REPUBLIKA.CO.ID, Oleh: Ratna Puspita dari Tanah Suci
MAKKAH -- Saya baru saja selesai shalat maghrib di pelataran Jamarat ketika melihat beberapa teman wartawan yang tergabung dalam Media Center Haji (MCH) berbicara dengan seorang pria Arab dan seorang jamaah perempuan Indonesia. Saya pun mendekat.
Si pria Arab memahami sebagian besar dari kami tidak dapat berbicara bahasa Arab. Dia pun berusaha menjelaskan dengan bahasa Inggris bahwa jamaah perempuan asal Indonesia itu terpisah dari suaminya usai melontar jumrah Aqabah, 10 Zulhijjah atau Jumat (23/9).
Perempuan itu bernama Gendok Karsimin Samping. Dia tergabung dalam Kelompok terbang (Kloter) SOC 17 Embarkasi Solo. Dia tidak bisa berbahasa Indonesia. Hanya bahasa Jawa. Dia mengungkapkan kekesalan karena suaminya terpisah. Setelah beberapa kalimat, saya menyadari rasa kesal itu sebagai ungkapan sayang.
Gendok kesal karena suaminya, Rasbu Ngajan Sadiman (80 tahun), sudah sepuh. Jalannya pun lambat.

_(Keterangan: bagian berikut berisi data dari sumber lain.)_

Lemma step_at_most_one_open w o :
  at_most_one_open (db w) →
  (submits o = true → hd None (faults w) = None) →
  at_most_one_open (db (step w o)).
Proof.
  intros Hinv Hcheck. unfold step. destruct o; simpl in *.
  - by apply keeps_pending_untouched; [apply onSubmit_pending_requests|].
  - rewrite bind_run.
    pose proof (createRequest_at_most_one_open params w Hinv (Hcheck eq_refl)).
    by destruct (pendingRequestService.createRequest params w) as [? [?|?]].
  - by apply handleBorrowReturn_at_most_one_open; [|apply Hcheck].
  - by apply approveRequest_at_most_one_open.
  - by apply rejectRequest_at_most_one_open.
  - apply keeps_pending_untouched; [|done]. unfold ItemList.archive.
    destruct (ItemList.archive_button _ _);
      [apply confirmArchive_pending_requests|frame].
  - apply keeps_pending_untouched; [|done]. unfold ItemList.restore.
    destruct (ItemList.restore_button _ _);
      [apply confirmUnarchive_pending_requests|frame].
Qed.

Lemma run_at_most_one_open w ops :
  at_most_one_open (db w) →
  checks_answered w ops →
  at_most_one_open (db (run w ops)).
Proof.
  revert w. induction ops as [|o ops IH]; intros w Hinv Hchecks; [done|].
  destruct Hchecks as [Hcheck Hrest]. simpl.
  apply IH; [|done]. by apply step_at_most_one_open.
Qed.

(** *** Borrower and status *)

Lemma keeps_items_untouched {A} (m : M A) :
  untouched items m → keeps used_iff_borrower m.
Proof. intros H w. unfold used_iff_borrower. by rewrite H. Qed.

Lemma item_by_id_items d d' id :
  items d' = items d → item_by_id d' id = item_by_id d id.
Proof. unfold item_by_id. by intros ->. Qed.

(** An update keeps the invariant when the row it writes satisfies it. *)
Lemma updateItemStatus_used_iff id status changedBy ad w :
  used_iff_borrower (db w) →
  (∀ it, item_by_id (db w) id = Some it →
         status = used
         ↔ is_Some (default (i_last_used_by it) (ad ≫= itemService.last_used_by))) →
  used_iff_borrower (db (itemService.updateItemStatus id status changedBy ad w).1).
Proof.
  intros Hinv Hdata.
  destruct (itemService.updateItemStatus id status changedBy ad w)
    as [w' r] eqn:Hrun.
  apply updateItemStatus_run in Hrun as [(msg & -> & Hdb)|(it & Hit & -> & Hdb)];
    simpl; rewrite Hdb; [done|].
  unfold used_iff_borrower in *. simpl. apply Forall_fmap.
  eapply Forall_impl; [exact Hinv|]. intros x Hx. simpl.
  case_decide; [|done]. simpl. by apply Hdata.
Qed.

Lemma createItem_used_iff itemData changedBy :
  keeps used_iff_borrower (itemService.createItem itemData changedBy).
Proof.
  intros w Hinv. unfold itemService.createItem. unfold_M.
  repeat case_match; simplify_eq/=; try done.
  all: unfold used_iff_borrower in *; simpl; apply Forall_app; split; [done|].
  all: apply Forall_singleton; simpl; split; [done|by intros []].
Qed.

Lemma onSubmit_used_iff userId data :
  keeps used_iff_borrower (AddItem.onSubmit userId data).
Proof.
  unfold AddItem.onSubmit. destruct userId as [userId|].
  - apply keeps_bind; [apply createItem_used_iff|]. intros newItem.
    apply keeps_items_untouched. frame.
  - apply keeps_items_untouched. frame.
Qed.

Lemma approveRequest_used_iff requestId approvedBy :
  keeps used_iff_borrower (pendingRequestService.approveRequest requestId approvedBy).
Proof.
  unfold pendingRequestService.approveRequest.
  apply keeps_bind; [apply keeps_items_untouched; frame|].
  intros [request|]; [|apply keeps_items_untouched; frame].
  destruct (j_item request) as [item|]; [|apply keeps_items_untouched; frame].
  apply keeps_bind; [apply keeps_items_untouched; frame|]. intros all.
  apply keeps_bind; [|intros _; apply keeps_items_untouched; frame].
  intros w Hinv. apply updateItemStatus_used_iff; [done|].
  intros it _. simpl.
  destruct (r_type (j_row request)); simpl; split; try done; by intros [].
Qed.

Lemma confirmUnarchive_used_iff selectedItem userId reason :
  keeps used_iff_borrower (ItemList.confirmUnarchive selectedItem userId reason).
Proof.
  unfold ItemList.confirmUnarchive.
  destruct selectedItem as [selectedItem|]; [|apply keeps_items_untouched; frame].
  destruct userId as [userId|]; [|apply keeps_items_untouched; frame].
  apply keeps_bind; [|intros _; apply keeps_items_untouched; frame].
  intros w Hinv. apply updateItemStatus_used_iff; [done|].
  intros it _. simpl. split; [done|by intros []].
Qed.

(** Archiving keeps the invariant when the stored item is not used. *)
Lemma confirmArchive_used_iff selectedItem userId reason w :
  used_iff_borrower (db w) →
  (∀ it, it ∈ items (db w) → i_id it = i_id selectedItem → i_status it ≠ used) →
  used_iff_borrower
    (db (ItemList.confirmArchive (Some selectedItem) userId reason w).1).
Proof.
  intros Hinv Hfree. unfold ItemList.confirmArchive.
  destruct userId as [userId|]; [|done]. rewrite bind_run.
  match goal with
  | |- context [ itemService.updateItemStatus ?id ?st ?by_ ?ad w ] =>
      pose proof (updateItemStatus_used_iff id st by_ ad w Hinv) as Hupd;
      destruct (itemService.updateItemStatus id st by_ ad w) as [w1 [e|a]]
  end; simpl in *.
  - apply Hupd. intros it Hit. split; [done|]. intros Hby.
    destruct (Hfree it); [by eapply item_by_id_elem_of|by eapply item_by_id_id|].
    unfold used_iff_borrower in Hinv. rewrite Forall_forall in Hinv.
    apply Hinv; [by eapply item_by_id_elem_of|done].
  - assert (keeps used_iff_borrower
              (historyService.createEntry
                 {| historyService.item_id := i_id selectedItem;
                    historyService.action := act_archived;
                    historyService.performed_by := userId;
                    historyService.details := Some ("Item archived: " +:+ reason);
                    historyService.previous_status := Some (i_status selectedItem);
                    historyService.new_status := Some archived |}
               ≫= λ _, mret tt)) as Hrest
      by (apply keeps_items_untouched; frame).
    apply Hrest, Hupd. intros it Hit. split; [done|]. intros Hby.
    destruct (Hfree it); [by eapply item_by_id_elem_of|by eapply item_by_id_id|].
    unfold used_iff_borrower in Hinv. rewrite Forall_forall in Hinv.
    apply Hinv; [by eapply item_by_id_elem_of|done].
Qed.

Lemma archive_button_true role item :
  ItemList.archive_button role item = true →
  role = Some admin ∧ i_status item ≠ archived ∧ i_status item ≠ used.
Proof.
  unfold ItemList.archive_button.
  intros [[Hr Ha%negb_true_iff]%andb_true_iff Hu]%andb_true_iff.
  apply bool_decide_eq_true in Hr, Hu. apply bool_decide_eq_false in Ha. done.
Qed.

Lemma step_used_iff w o :
  used_iff_borrower (db w) →
  match o with
  | Archive _ _ item _ => listing_current (db w) item
  | _ => True
  end →
  used_iff_borrower (db (step w o)).
Proof.
  intros Hinv Hcurrent. unfold step. destruct o; simpl.
  - by apply onSubmit_used_iff.
  - apply keeps_items_untouched; [frame|done].
  - by apply keeps_items_untouched; [apply handleBorrowReturn_items|].
  - by apply approveRequest_used_iff.
  - by apply keeps_items_untouched; [apply rejectRequest_items|].
  - unfold ItemList.archive.
    destruct (ItemList.archive_button userRole item) eqn:Hbutton; [|done].
    apply archive_button_true in Hbutton as (_ & _ & Hfree).
    apply confirmArchive_used_iff; [done|].
    intros it Hit Hid. by rewrite (Hcurrent it Hit Hid).
  - unfold ItemList.restore.
    destruct (ItemList.restore_button userRole item); [|done].
    by apply confirmUnarchive_used_iff.
Qed.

Tentu, dia sangat khawatir kalau suaminya menghilang. Mungkin, kekesalan itu juga bentuk kemarahan pada dirinya karena melepaskan genggaman tangan dari suaminya.
Mata Nenek Gendok sesekali basah ketika melihat ke arah Jamarat. Saya yang punya keterbatasan berbicara dalam bahasa Jawa langsung memanggil wartawan Koran Sindo Sunu Hastoro Fahrurozi. Sebab, Mas Sunu dapat berbahasa Jawa.
Saya minta tolong Mas Sunu agar Nenek Gendok mau diajak berjalan ke arah Tenda Misi Haji di Mina. Kami menjanjikan dia bakal segera bertemu suaminya. Namun, Nenek Gendok bergeming.
Dia tidak mau bergerak, hanya memandangi arah Jamarat yang menjadi lokasi 'perpisahan' dengan suaminya. Berkali-kali diajak, dia tetap menolak. Lalu, dia bilang, dia hanya akan berjalan kalau bersama suaminya. Mendengar jawabannya, saya hanya tersenyum.
Akhirnya, saya bertanya pakaian apa yang dikenakan Pak Rasbu. "Ihram," kata Nenek Gendok. Saya juga bertanya ciri-ciri lain. Nenek Gendok menjelaksan, suaminya tinggi, kurus, dan berihram, serta membawa tas selempang hijau seperti miliknya.